(Saved data entries)
BEGIN

(** * PhantomPay: the offline ledger and its reconciliation protocol

    A shallow embedding of
    - the Dexie store helpers of [src/lib/db.ts],
    - the sync engine [syncOfflineTransactions] of [src/lib/syncEngine.ts],
    - the PL/pgSQL function [process_offline_batch] of the initial schema,
    followed by the properties the specification states about them.

    Conventions.
    - Money is an exact decimal on the server ([NUMERIC]) and has two
      fractional digits by the data model; here an amount is an integer
      number of hundredths, the scale of the [NUMERIC(12,2)] columns, so
      that 100.00 is [10000].  Addition, subtraction and comparison are
      then those of [Z].  A value that does not fit [NUMERIC(12,2)] makes
      the statement that stores it raise, which aborts the whole function.
      Amounts with a finer precision, and the rounding of JavaScript
      numbers on the device, are outside the model.
    - Times are milliseconds since the epoch, as [Date.now()] returns them;
      the clock reading is an explicit argument.  The [timestamp] of an
      entry is such a reading; the server casts it to [BIGINT], which
      cannot fail on a clock reading.  The cast is not part of
      [batch_step]: timestamps are taken to be clock readings, and
      [batch_within_range_returns], which promises a result for any
      batch, states the range ([fits_bigint]).
    - A Dexie table with an auto-incremented primary key is the list of its
      rows in primary-key order, which is the order in which a query on a
      secondary index returns rows with equal index keys.  The [wallet]
      table, keyed by the user id, is a finite map.
    - Optional fields of the TypeScript records are [option]s. *)

From Stdlib Require Import ZArith List Lia.
From stdpp Require Import base option list gmap strings.

Local Open Scope Z_scope.

(** ** Shared types ([src/lib/types.ts]) *)

Inductive TransactionType := credit | debit.

Inductive SyncStatus := pending | syncing | synced | failed | conflict.

#[global] Instance TransactionType_eq_dec : EqDecision TransactionType.
Proof. solve_decision. Defined.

END

Set down, exactly as they appear above, all lines from the one that has "followed by the" down to the one that has "entry is such", including those two and no others.

▶ [TASK SOLUTION]:
    followed by the properties the specification states about them.

    Conventions.
    - Money is an exact decimal on the server ([NUMERIC]) and has two
      fractional digits by the data model; here an amount is an integer
      number of hundredths, the scale of the [NUMERIC(12,2)] columns, so
      that 100.00 is [10000].  Addition, subtraction and comparison are
      then those of [Z].  A value that does not fit [NUMERIC(12,2)] makes
      the statement that stores it raise, which aborts the whole function.
      Amounts with a finer precision, and the rounding of JavaScript
      numbers on the device, are outside the model.
    - Times are milliseconds since the epoch, as [Date.now()] returns them;
      the clock reading is an explicit argument.  The [timestamp] of an
      entry is such a reading; the server casts it to [BIGINT], which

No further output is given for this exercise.